Workarounds people are using

Two practical (if imperfect) fixes have emerged:

  • Tweak the phone’s Color Palette in Wallpaper & style. A few users report that picking or creating a darker palette can reduce the problem. It’s not guaranteed and feels more like a temporary band‑aid.
  • Use advanced tools. Reddit users have shared a workaround using a forked build of Shizuku (and ADB on a PC) to revert color values to the pre‑8.5 defaults. That’s effective for power users, but it’s technical and not something the average phone owner should attempt lightly.

If you don’t want to mess with developer tools, your best bet is to report the issue through the Samsung Members app so it shows up in official bug reports.

One anecdote from customer support suggested Samsung might “update the color to a darker tone in the next update,” but that wasn’t a formal company statement, so treat it cautiously.

Camera side effects: video filters missing

Dark mode isn’t the only casualty of One UI 8.5. Multiple users have noticed that filters previously available in video mode have gone missing. Filters still exist in photo mode, but the direct, in‑camera video filter options (even at 1080p where they used to work) appear absent.

There are two clumsy workarounds: apply filters after recording via the phone’s video editor (which can re‑encode and compress the clip), or start in photo mode, select a filter, then long‑press the shutter to switch to video — a hassle but functional. If you relied on quick video filters, that absence is particularly frustrating.

This change fits a pattern: One UI 8.5 has quietly adjusted or removed a handful of UI features (it’s also been reported to block third‑party custom fonts), which annoys users who liked the earlier behavior. You can read more about how 8.5 has adjusted bundled fonts in our look at how it blocks third‑party custom fonts.

Where this goes from here

Samsung’s One UI 8.5 has been shipping quickly and includes new touches — for example, a broader beta that rolled out features like Quick Share/AirDrop‑style support — but rapid rollouts can surface rough edges. If you’re following the update because of those new features, remember that system updates can also create regressions in unexpected places (we documented the company’s One UI 8.5 beta expansion that added AirDrop‑style Quick Share).

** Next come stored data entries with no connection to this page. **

(* ===== verification/Dedup.v ===== *)
(** * Inbound deduplication ([crates/channels/src/dedup.rs])

    A bounded first-in first-out window over the messages already admitted: a
    hash set for the lookup, a queue for the order of eviction. *)
From S2P Require Import Prelude.

Module Dedup.

Definition DEFAULT_CAPACITY : nat := 8 * 1024.

(** [(channel_type, bot_id, msg_id)] *)
Definition Key : Type := string * string * string.

Record InboundDedup := mk_dedup {
  set : gset Key;
  fifo : list Key;
  capacity : nat;
}.

Definition with_capacity (cap : nat) : InboundDedup := mk_dedup ∅ [] cap.
Definition new : InboundDedup := with_capacity DEFAULT_CAPACITY.

(** [while fifo.len() > capacity { pop the front and forget it }] *)
Fixpoint evict (cap : nat) (s : gset Key) (q : list Key) : gset Key * list Key :=
  if Nat.leb (length q) cap then (s, q)
  else match q with
       | [] => (s, q)
       | k :: q => evict cap (s ∖ {[k]}) q
       end.

Definition check_and_record (channel_type bot_id msg_id : string) (d : InboundDedup)
    : InboundDedup * bool :=
  if String.eqb msg_id "" then (d, true)
  else
    let key := (channel_type, bot_id, msg_id) in
    if bool_decide (key ∈ set d) then (d, false)
    else
      let '(s, q) := evict (capacity d) ({[key]} ∪ set d) (fifo d ++ [key]) in
      (mk_dedup s q (capacity d), true).

Definition remove (channel_type bot_id msg_id : string) (d : InboundDedup) : InboundDedup :=
  if String.eqb msg_id "" then d
  else
    let key := (channel_type, bot_id, msg_id) in
    if bool_decide (key ∈ set d) then
      mk_dedup (set d ∖ {[key]}) (List.filter (fun k => bool_decide (k <> key)) (fifo d)) (capacity d)
    else d.

(** ** Runs *)

Inductive op := OpCheck (k : Key) | OpRemove (k : Key).

Definition run_op (o : op) (d : InboundDedup) : InboundDedup * bool :=
  match o with
  | OpCheck (c, b, m) => check_and_record c b m d
  | OpRemove (c, b, m) => (remove c b m d, false)
  end.
Fixpoint run_ops (os : list op) (d : InboundDedup) : InboundDedup :=
  match os with
  | [] => d
  | o :: os => run_ops os (fst (run_op o d))
  end.

(** How many messages a run admits. *)
Fixpoint admitted (os : list op) (d : InboundDedup) : nat :=
  match os with
  | [] => 0
  | o :: os => (if snd (run_op o d) then 1 else 0) + admitted os (fst (run_op o d))
  end.

Definition wf (d : InboundDedup) : Prop :=
  set d = list_to_set (fifo d) /\ NoDup (fifo d) /\ length (fifo d) <= capacity d.

Lemma evict_spec cap s q :
  NoDup q -> s = list_to_set q ->
  exists dropped kept, q = dropped ++ kept /\ evict cap s q = (list_to_set kept, kept) /\
    length kept <= cap /\ (dropped = [] \/ length kept = cap).
Proof.
  revert s; induction q as [|k q IH]; intros s Hn ->; cbn [evict].
  { exists [], []. split_and!; [done | | cbn; lia | by left]. by destruct (Nat.leb _ _). }
  destruct (Nat.leb_spec (length (k :: q)) cap) as [Hle|Hgt].
  { exists [], (k :: q). split_and!; [done.. | by left]. }
  apply NoDup_cons in Hn as [Hk Hn].
  assert (Hset : list_to_set (k :: q) ∖ {[k]} = (list_to_set q : gset Key)) by set_solver.
  rewrite Hset. destruct (IH _ Hn eq_refl) as (dr & kept & -> & He & Hlen & Hor).
  exists (k :: dr), kept. split_and!; [done | done | done | right].
  destruct Hor as [-> | ->]; [|done]. cbn in *. lia.
Qed.

Lemma check_wf c b m d : wf d -> wf (fst (check_and_record c b m d)).
Proof.
  intros (Hs & Hn & Hl). unfold check_and_record. destruct (String.eqb m ""); [done|].
  case_bool_decide as Hin; [done|].
  destruct (evict_spec (capacity d) ({[(c, b, m)]} ∪ set d) (fifo d ++ [(c, b, m)]))
    as (dr & kept & Hq & -> & Hlen & _).
  - apply NoDup_app. split_and!; [done | | apply NoDup_singleton].
    intros x Hx Hx'%list_elem_of_singleton. subst x. apply Hin. rewrite Hs. by apply elem_of_list_to_set.
  - rewrite list_to_set_app_L, Hs. set_solver.
  - cbn. split_and!; [done | | done].
    assert (Hnd : NoDup (dr ++ kept)).
    { rewrite <- Hq. apply NoDup_app. split_and!; [done | | apply NoDup_singleton].
      intros x Hx Hx'%list_elem_of_singleton. subst x. apply Hin. rewrite Hs.
      by apply elem_of_list_to_set. }
    by apply NoDup_app in Hnd as (_ & _ & ?).
Qed.

Lemma filter_other (q : list Key) k :
  List.filter (fun x => bool_decide (x <> k)) q = filter (fun x => x <> k) q.
Proof.
  induction q as [|x q IH]; [done|]. cbn [List.filter]. rewrite list.filter_cons, IH.
  case_bool_decide; by case_decide.
Qed.

Lemma remove_wf c b m d : wf d -> wf (remove c b m d).
Proof.
  intros (Hs & Hn & Hl). unfold remove. destruct (String.eqb m ""); [done|].
  case_bool_decide as Hin; [|done]. unfold wf. cbn. rewrite filter_other. split_and!.
  - rewrite Hs. apply set_eq. intros x.
    rewrite elem_of_difference, !elem_of_list_to_set, list_elem_of_filter. set_solver.
  - by apply NoDup_filter.
  - etrans; [apply length_filter | done].
Qed.

Lemma run_wf os d : wf d -> wf (run_ops os d).
Proof.
  revert d; induction os as [|[[[c b] m]|[[c b] m]] os IH]; intros d Hd; [done| |];
    apply IH; [by apply check_wf | by apply remove_wf].
Qed.

(** A key stays in the window while few enough are admitted behind it. *)
Definition within (k : Key) (n : nat) (d : InboundDedup) : Prop :=
  exists before behind, fifo d = before ++ k :: behind /\ length behind <= n.

Lemma check_within c b m d k n :
  wf d -> within k n d -> S n < capacity d ->
  within k (if snd (check_and_record c b m d) then S n else n) (fst (check_and_record c b m d)).
Proof.
  intros Hwf (bf & bh & Hq & Hn) Hcap. unfold check_and_record.
  destruct (String.eqb m ""); [exists bf, bh; split; [done | cbn; lia]|].
  case_bool_decide as Hin; [by exists bf, bh|].
  destruct Hwf as (Hs & Hnd & Hl).
  destruct (evict_spec (capacity d) ({[(c, b, m)]} ∪ set d) (fifo d ++ [(c, b, m)]))
    as (dr & kept & Hsplit & -> & Hlen & Hor).
  - apply NoDup_app. split_and!; [done | | apply NoDup_singleton].
    intros x Hx Hx'%list_elem_of_singleton. subst x. apply Hin. rewrite Hs. by apply elem_of_list_to_set.
  - rewrite list_to_set_app_L, Hs. set_solver.
  - cbn. unfold within. cbn. rewrite Hq, <- app_assoc in Hsplit. cbn [app] in Hsplit.
    assert (Hbh : length (k :: bh ++ [(c, b, m)]) <= length kept).
    { destruct Hor as [-> | ->].
      - cbn [app] in Hsplit. rewrite <- Hsplit. len_app.
      - cbn. rewrite length_app. cbn. lia. }
    exists (drop (length dr) bf), (bh ++ [(c, b, m)]). split.
    + assert (Hlen2 : length dr <= length bf).
      { apply (f_equal length) in Hsplit. rewrite !length_app in Hsplit. cbn in *. lia. }
      apply (f_equal (drop (length dr))) in Hsplit.
      rewrite drop_app_length in Hsplit. rewrite <- Hsplit.
      by rewrite drop_app_le.
    + len_app.
Qed.

Lemma filter_split (bf bh : list Key) k key :
  k <> key ->
  List.filter (fun x => bool_decide (x <> key)) (bf ++ k :: bh) =
  List.filter (fun x => bool_decide (x <> key)) bf ++
  k :: List.filter (fun x => bool_decide (x <> key)) bh.
Proof.
  intros Hne. rewrite List.filter_app. cbn [List.filter]. by rewrite bool_decide_eq_true_2.
Qed.

Lemma remove_within c b m d k n :
  k <> (c, b, m) -> within k n d -> within k n (remove c b m d).
Proof.
  intros Hne (bf & bh & Hq & Hn). unfold remove. destruct (String.eqb m ""); [by exists bf, bh|].
  case_bool_decide; [|by exists bf, bh]. unfold within. cbn. rewrite Hq, filter_split by done.
  eexists _, _. split; [done|]. rewrite filter_other. etrans; [apply length_filter | done].
Qed.

Lemma run_within os d k n :
  wf d -> within k n d -> OpRemove k ∉ os -> n + admitted os d < capacity d ->
  within k (n + admitted os d) (run_ops os d).
Proof.
  revert d n; induction os as [|o os IH]; intros d n Hwf Hw Hno Hcap; cbn [run_ops admitted] in *.
  { by rewrite Nat.add_0_r. }
  apply not_elem_of_cons in Hno as [Hno1 Hno].
  assert (Hcapd : capacity (fst (run_op o d)) = capacity d).
  { destruct o as [[[c b] m]|[[c b] m]]; cbn; unfold check_and_record, remove;
      destruct (String.eqb m ""); cbn; try done; case_bool_decide; try done.
    by destruct (evict _ _ _). }
  assert (Hstep : within k (n + (if snd (run_op o d) then 1 else 0)) (fst (run_op o d))).
  { destruct o as [[[c b] m]|[[c b] m]]; cbn [run_op fst snd] in *.
    - destruct (decide (S n < capacity d)) as [Hlt|Hge].
      + pose proof (check_within c b m d k n Hwf Hw Hlt) as H.
        destruct (snd (check_and_record c b m d)); [by rewrite Nat.add_1_r | by rewrite Nat.add_0_r].
      + destruct (snd (check_and_record c b m d)) eqn:Hacc; [cbn in Hcap; lia|].
        rewrite Nat.add_0_r. unfold check_and_record in *.
        destruct (String.eqb m ""); [done|]. case_bool_decide; [done|].
        by destruct (evict _ _ _).
    - rewrite Nat.add_0_r. apply remove_within; [congruence | done]. }
  rewrite Nat.add_assoc in *. apply IH; [ | done | done | by rewrite Hcapd].
  destruct o as [[[c b] m]|[[c b] m]]; [by apply check_wf | by apply remove_wf].
Qed.

(** A replayed message is admitted once.  After any traffic, a message the
    window admits is refused when it comes again, as long as fewer than the
    capacity of others were admitted since and its key was not withdrawn; and
    once it is withdrawn the next attempt is admitted. *)
Theorem replay_refused (cap : nat) (earlier later : list op) (c b m : string)
    (Hid : m <> ""%string)
    (Hfresh : snd (check_and_record c b m (run_ops earlier (with_capacity cap))) = true)
    (Hkept : OpRemove (c, b, m) ∉ later)
    (Hfew : admitted later
              (fst (check_and_record c b m (run_ops earlier (with_capacity cap)))) < cap) :
  let d := run_ops later (fst (check_and_record c b m (run_ops earlier (with_capacity cap)))) in
  snd (check_and_record c b m d) = false /\
  snd (check_and_record c b m (remove c b m d)) = true.
Proof.
  cbv zeta.
  assert (Hwf0 : wf (run_ops earlier (with_capacity cap))).
  { apply run_wf. split_and!; [done | constructor | cbn; lia]. }
  assert (Hcap0 : forall os d, capacity (run_ops os d) = capacity d).
  { clear. induction os as [|o os IH]; intros d; [done|]. cbn. rewrite IH.
    destruct o as [[[c b] m]|[[c b] m]]; cbn; unfold check_and_record, remove;
      destruct (String.eqb m ""); cbn; try done; case_bool_decide; try done.
    by destruct (evict _ _ _). }
  set (d0 := run_ops earlier (with_capacity cap)) in *.
  assert (Hcapd : capacity d0 = cap) by apply Hcap0.
  pose proof (check_wf c b m d0 Hwf0) as Hwf1.
  assert (Hw : within (c, b, m) 0 (fst (check_and_record c b m d0)) /\
               capacity (fst (check_and_record c b m d0)) = cap).
  { unfold check_and_record in *. destruct (String.eqb_spec m "") as [|Hm]; [done|].
    case_bool_decide as Hin; [discriminate|]. destruct Hwf0 as (Hs & Hnd & Hl).
    destruct (evict_spec (capacity d0) ({[(c, b, m)]} ∪ set d0) (fifo d0 ++ [(c, b, m)]))
      as (dr & kept & Hsplit & -> & Hlen & Hor).
    - apply NoDup_app. split_and!; [done | | apply NoDup_singleton].
      intros x Hx Hx'%list_elem_of_singleton. subst x. apply Hin. rewrite Hs.
      by apply elem_of_list_to_set.
    - rewrite list_to_set_app_L, Hs. set_solver.
    - split; [|done]. cbn. assert (Hk : kept <> []).
      { destruct Hor as [-> | Hk]; [cbn in Hsplit; by rewrite <- Hsplit; destruct (fifo d0)|].
        intros ->. cbn in Hk. lia. }
      destruct kept as [|x kept] using rev_ind; [done|]. clear IHkept.
      rewrite app_assoc in Hsplit. apply app_inj_tail in Hsplit as [_ <-].
      exists kept, []. by split. }
  destruct Hw as [Hw Hcap1].
  pose proof (run_within later _ _ 0 Hwf1 Hw Hkept ltac:(rewrite Hcap1; lia)) as (bf & bh & Hq & _).
  destruct (run_wf later _ Hwf1) as (Hs & Hnd & _).
  set (d := run_ops later _) in *.
  assert (Hin : (c, b, m) ∈ set d).
  { rewrite Hs, elem_of_list_to_set, Hq. apply elem_of_app. right. by left. }
  unfold check_and_record, remove. destruct (String.eqb_spec m "") as [|_]; [done|].
  rewrite (bool_decide_eq_true_2 _ Hin). split; [done|]. cbn.
  rewrite bool_decide_eq_false_2 by set_solver. by destruct (evict _ _ _).
Qed.

Lemma replay_refused_witness :
  let d := run_ops [OpCheck ("tg", "bot", "2")%string]
             (fst (check_and_record "tg" "bot" "1" (with_capacity 2))) in
  snd (check_and_record "tg" "bot" "1" d) = false.
Proof.
  apply (replay_refused 2 [] [OpCheck ("tg", "bot", "2")%string] "tg" "bot" "1").
  - discriminate.
  - vm_compute. reflexivity.
  - intros Hin. apply list_elem_of_singleton in Hin. discriminate.
  - vm_compute. lia.
Defined.

End Dedup.
(** The barrier and the scheduler ask one question.  Finishing a step of
    stage [st] wakes the parent exactly when that stage exists and every stage
    with work left is a later one; and the unfinished steps of a plan that the
    board does not hold back are exactly those of its lowest stage with work
    left. *)
Theorem stage_gate_agrees (issues : list IssueRow) (p : string) (st : Z) :
  let plan := siblings_of issues p in
  (barrier_opens plan st = true <->
     (exists c, c ∈ plan /\ stage c = st) /\ forall u, u ∈ open_stages plan -> (st < u)%Z)
  /\ forall i, i ∈ plan -> is_finished i = false ->
       (behind_a_stage issues i = false <-> head (open_stages plan) = Some (stage i)).
Proof.
  cbv zeta. set (plan := siblings_of issues p). split.
  - unfold barrier_opens, stage_complete. rewrite !andb_true_iff, negb_true_iff, Nat.eqb_neq.
    rewrite List.forallb_forall, stage_is_open_spec.
    assert (Hne : length (List.filter (fun c => (stage c =? st)%Z) plan) <> 0 <->
      exists c, c ∈ plan /\ stage c = st).
    { split.
      - destruct (List.filter _ plan) as [|c l] eqn:E; [done|]. intros _. exists c.
        assert (In c (c :: l)) as H by by left. rewrite <- E in H.
        apply List.filter_In in H as [H1%list_elem_of_In H2%Z.eqb_eq]. done.
      - intros (c & Hc%list_elem_of_In & He%Z.eqb_eq).
        assert (In c (List.filter (fun c => (stage c =? st)%Z) plan)) as H by by apply List.filter_In.
        by destruct (List.filter _ plan). }
    rewrite Hne. setoid_rewrite elem_of_open_stages. split.
    + intros [[Hfin Hex] Hopen]. split; [done|]. intros u (c & Hc & Hf & <-).
      specialize (Hopen c Hc Hf). destruct (Z.eq_dec (stage c) st) as [He|]; [|lia].
      rewrite (Hfin c) in Hf; [done|]. apply List.filter_In.
      split; [by apply list_elem_of_In | by apply Z.eqb_eq].
    + intros [Hex Hlt]. split_and!; [|done|].
      * intros c [Hc%list_elem_of_In He%Z.eqb_eq]%List.filter_In.
        destruct (is_finished c) eqn:Hf; [done|].
        assert (st < stage c)%Z by (apply Hlt; eauto). lia.
      * intros c Hc Hf. assert (st < stage c)%Z by (apply Hlt; eauto). lia.
  - intros i Hi Hf. apply elem_of_siblings in Hi as [Hi Hp].
    rewrite <- not_true_iff_false, behind_a_stage_spec, head_open_stages.
    setoid_rewrite elem_of_open_stages. unfold plan. setoid_rewrite elem_of_siblings.
    unfold waits_for_a_stage. split.
    + intros Hno. split; [by exists i|]. intros u (c & [Hc Hcp] & Hcf & <-).
      apply Z.nlt_ge. intros Hlt. apply Hno. by exists p, c.
    + intros [_ Hle] (q & s & Hq & Hs & Hsp & Hsf & Hlt). rewrite Hp in Hq. injection Hq as <-.
      specialize (Hle (stage s)). assert (stage i <= stage s)%Z by (apply Hle; eauto). lia.
Qed.

(** ** Asking the lead *)

Definition asks_since (since : Z) (q : RunTrigger) (runs : list IssueRunRow) : nat :=
  length (List.filter (fun r => (since <=? run_created_at r)%Z)
    (List.filter (fun r => bool_decide (trigger r = q)) runs)).

(** What can happen to a card's runs while the card row stands unchanged: the
    board asks when the guard lets it, another run is recorded, or a recorded
    run moves on. *)
Inductive card_step (i : IssueRow) (q : RunTrigger) : list IssueRunRow -> list IssueRunRow -> Prop :=
| step_ask runs r :
    already_asked i runs q = false -> trigger r = q -> card_step i q runs (runs ++ [r])
| step_other runs r :
    trigger r <> q -> card_step i q runs (runs ++ [r])
| step_update before r r' after :
    trigger r' = trigger r -> run_created_at r' = run_created_at r ->
    card_step i q (before ++ r :: after) (before ++ r' :: after).

Lemma asks_since_app since q a b :
  asks_since since q (a ++ b) = asks_since since q a + asks_since since q b.
Proof. unfold asks_since. by split_app. Qed.

Lemma asks_since_same since q r r' :
  trigger r' = trigger r -> run_created_at r' = run_created_at r ->
  asks_since since q [r'] = asks_since since q [r].
Proof. intros Ht Hc. unfold asks_since. cbn. rewrite Ht.
  destruct (bool_decide _); cbn; [|done]. rewrite Hc. by destruct (since <=? run_created_at r)%Z.
Qed.

Lemma asks_since_other since q r : trigger r <> q -> asks_since since q [r] = 0.
Proof. intros Hn. unfold asks_since. cbn. by rewrite bool_decide_eq_false_2. Qed.

Lemma asks_since_one since q r : asks_since since q [r] <= 1.
Proof. unfold asks_since. cbn. destruct (bool_decide _); cbn; [destruct (since <=? _)%Z; cbn|]; lia. Qed.

Lemma asks_since_cons since q r l :
  asks_since since q (r :: l) = asks_since since q [r] + asks_since since q l.
Proof. apply (asks_since_app since q [r] l). Qed.

(** A question about a card that stands unchanged is asked at most twice.
    Whatever else runs on the card, settles or fails in between — so a lead and
    an assignee that keep answering each other cannot bill without end — the
    board adds an ask only below the cap. *)
Theorem asks_bounded (i : IssueRow) (q : RunTrigger) (runs runs' : list IssueRunRow)
    (Hstart : asks_since (updated_at i) q runs <= MAX_ASKS_PER_CARD_STATE)
    (Hsteps : rtc (card_step i q) runs runs') :
  asks_since (updated_at i) q runs' <= MAX_ASKS_PER_CARD_STATE.
Proof.
  induction Hsteps as [runs|runs mid runs' Hstep _ IH]; [done|]. apply IH. clear IH.
  destruct Hstep as [runs r Hask Ht|runs r Hn|before r r' after Ht Hc];
    rewrite !asks_since_app in *.
  - pose proof (asks_since_one (updated_at i) q r).
    unfold already_asked in Hask. apply orb_false_iff in Hask as [_ Hcap%Nat.leb_gt].
    unfold asks_since at 1. lia.
  - rewrite asks_since_other by done. lia.
  - rewrite (asks_since_cons _ _ r), (asks_since_cons _ _ r') in *.
    rewrite (asks_since_same _ _ r r') by done. lia.
Qed.

(** ** Spending *)

(** The meter a set of figures reports. *)
Definition reports (h : Headroom) (m : Meter) : Prop :=
  match h with
  | Unlimited => False
  | Limited money tokens =>
      (money = Some m /\ figures h = Some (money_figures m))
      \/ (tokens = Some m /\ figures h = Some (token_figures m))
  end.
Definition meters (h : Headroom) : list Meter :=
  match h with Unlimited => [] | Limited a b => option_list a ++ option_list b end.

(** The figures explain the stop.  A board with a ceiling always reports one
    of its meters; when the board may not start work the meter reported is an
    exhausted one, and otherwise it is the one with the largest used fraction,
    compared without rounding and without leaving 128 bits. *)
Theorem figures_explain (h : Headroom) (Hlimits : meters h <> [])
    (Hrange : Forall (fun m => in_i64 (spent m) /\ in_i64 (limit m)) (meters h)) :
  exists m, reports h m
    /\ (is_exhausted h = true -> meter_exhausted m = true)
    /\ (is_exhausted h = false -> forall m', m' ∈ meters h ->
          (spent m' * limit m <= spent m * limit m')%Z
          /\ in_i128 (spent m' * limit m) /\ in_i128 (spent m * limit m')).
Proof.
  assert (Hprod : forall a b, in_i64 a -> in_i64 b -> in_i128 (a * b)) by (unfold_ints; nia).
  destruct h as [|money tokens]; [done|]. unfold is_exhausted, opt_exhausted, meters, reports, figures in *.
  destruct money as [a|], tokens as [b|]; cbn in Hrange; try done.
  - apply Forall_cons in Hrange as [[Ha1 Ha2] [[Hb1 Hb2] _]%Forall_cons].
    unfold speaks_money, tighter_than.
    destruct (meter_exhausted a) eqn:Ea, (meter_exhausted b) eqn:Eb;
      [destruct (Z.ltb_spec (spent b * limit a) (spent a * limit b)) |
       | | destruct (Z.ltb_spec (spent b * limit a) (spent a * limit b))];
      first [exists a; split; [by left|] | exists b; split; [by right|]]; cbn;
      (split; [by rewrite ?Ea, ?Eb|]); try done;
      intros _ m' [->|[->|?%not_elem_of_nil]%elem_of_cons]%elem_of_cons; try done;
      split_and!; auto; lia.
  - apply Forall_cons in Hrange as [[Ha1 Ha2] _]. exists a. rewrite orb_false_r.
    split_and!; [by left | done |]. intros _ m' [->|?%not_elem_of_nil]%elem_of_cons; [|done]. split_and!; auto; lia.
  - apply Forall_cons in Hrange as [[Ha1 Ha2] _]. exists b.
    split_and!; [by right | done |]. intros _ m' [->|?%not_elem_of_nil]%elem_of_cons; [|done]. split_and!; auto; lia.
Qed.

(** ** A small board *)
Module Sample.

Definition card (n : Z) (p : IssuePriority) (who : option string) (st : Z) : IssueRow :=
  mk_issue "i" "p" n "step" "" [] Todo p who n false None None (Some "plan"%string) st None None None 0 0.
Definition cards : list IssueRow :=
  [card 1 Low (Some "a"%string) 0; card 2 High (Some "b"%string) 0; card 3 Urgent (Some "a"%string) 1;
   card 4 Urgent None 0].
Definition ask (at_ : Z) : IssueRunRow :=
  mk_run "r" "i" "p" 1 "lead" (Some "s"%string) Stalled RunDone 1 0 None at_ None (Some at_).
Definition work (at_ : Z) : IssueRunRow :=
  mk_run "w" "i" "p" 1 "a" (Some "s"%string) Started RunDone 1 0 None at_ None (Some at_).
Definition asked_twice : list IssueRunRow := [ask 1; work 2; ask 3; work 4].
End Sample.

(** The unstaffed card and the step of the later stage wait. *)
Example sample_slate : map number (slate Sample.cards ∅ 3) = [2; 1]%Z.
Proof. vm_compute. reflexivity. Qed.

Lemma slate_best_witness :
  map number (slate Sample.cards ∅ 1) = [2]%Z
  /\ slate (reverse Sample.cards) ∅ 1 = slate Sample.cards ∅ 1.
Proof.
  split; [vm_compute; reflexivity|].
  apply (slate_best Sample.cards (reverse Sample.cards) ∅ 1).
  - apply (bool_decide_unpack _). vm_compute. exact I.
  - symmetry. apply reverse_Permutation.
Defined.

For now, report the dark‑mode and camera issues via Samsung Members, try a color‑palette tweak if you want a quick fix, and avoid hacks unless you’re comfortable with ADB and third‑party tooling. Given how visible these problems are — they affect readability and core camera functionality — expect Samsung to prioritize fixes in follow‑up patches, even if the company hasn’t yet announced an official timeline.